## ABOUT THIS TASK
Everything from the first line below through the line with "(** ** Lists, dictionaries and objects *)" is to be transcribed exactly, and nothing past it.

────

(** What stands between ['i'] and ['e'] is read in whole. *)
Lemma parses_int_body n : parses any (int_loop 21 []) (print_int64 n ++ chars "e") (print_int64 n).
Proof.
  unfold print_int64. destruct (Z.ltb_spec n 0).
  - rewrite chars_minus, <-app_assoc.
    apply parses_int_sign; [apply length_decimal|apply decimal_digits; lia].
  - pose proof (length_decimal 20 n).
    apply (parses_int_digits 21 (decimal 20 n) []); [lia|apply decimal_digits; lia].
Qed.

(** The extreme numbers are refused when [errno] was ERANGE before the call. *)
Definition int_passes (erange : bool) (n : Z) : bool :=
  negb (erange && ((n =? INT64_MAX) || (n =? INT64_MIN))).

Lemma parses_int process n : INT64_MIN <= n <= INT64_MAX -> int_passes process.(stale_ERANGE) n = true ->
  parses any (parseint64_t process) (chars "i" ++ print_int64 n ++ chars "e") n.
Proof.
  intros Hn Hp. apply (parses_bind any any _ _ (chars "i") _ [105]); [apply parses_char| |done].
  cbn [first_char nth Z.eqb Pos.eqb negb]. rewrite <-(app_nil_r (print_int64 n ++ chars "e")).
  apply (parses_bind any any _ _ _ [] (print_int64 n)); [apply parses_int_body| |done].
  rewrite strtol_print by done. cbv zeta beta iota. rewrite orb_false_r.
  replace ((n =? 0) && _ && _) with false.
  - rewrite andb_comm. unfold int_passes in Hp. apply negb_true_iff in Hp. rewrite Hp. apply parses_ret.
  - destruct (Z.eqb_spec n 0) as [->|]; done.
Qed.

(** ** Lists, dictionaries and objects *)
Section elements.
  Context (generic : Parser R Object).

────

## ANSWER FOR THE TASK
(** What stands between ['i'] and ['e'] is read in whole. *)
Lemma parses_int_body n : parses any (int_loop 21 []) (print_int64 n ++ chars "e") (print_int64 n).
Proof.
  unfold print_int64. destruct (Z.ltb_spec n 0).
  - rewrite chars_minus, <-app_assoc.
    apply parses_int_sign; [apply length_decimal|apply decimal_digits; lia].
  - pose proof (length_decimal 20 n).
    apply (parses_int_digits 21 (decimal 20 n) []); [lia|apply decimal_digits; lia].
Qed.

(** The extreme numbers are refused when [errno] was ERANGE before the call. *)
Definition int_passes (erange : bool) (n : Z) : bool :=
  negb (erange && ((n =? INT64_MAX) || (n =? INT64_MIN))).

Lemma parses_int process n : INT64_MIN <= n <= INT64_MAX -> int_passes process.(stale_ERANGE) n = true ->
  parses any (parseint64_t process) (chars "i" ++ print_int64 n ++ chars "e") n.
Proof.
  intros Hn Hp. apply (parses_bind any any _ _ (chars "i") _ [105]); [apply parses_char| |done].
  cbn [first_char nth Z.eqb Pos.eqb negb]. rewrite <-(app_nil_r (print_int64 n ++ chars "e")).
  apply (parses_bind any any _ _ _ [] (print_int64 n)); [apply parses_int_body| |done].
  rewrite strtol_print by done. cbv zeta beta iota. rewrite orb_false_r.
  replace ((n =? 0) && _ && _) with false.
  - rewrite andb_comm. unfold int_passes in Hp. apply negb_true_iff in Hp. rewrite Hp. apply parses_ret.
  - destruct (Z.eqb_spec n 0) as [->|]; done.
Qed.

(** ** Lists, dictionaries and objects *)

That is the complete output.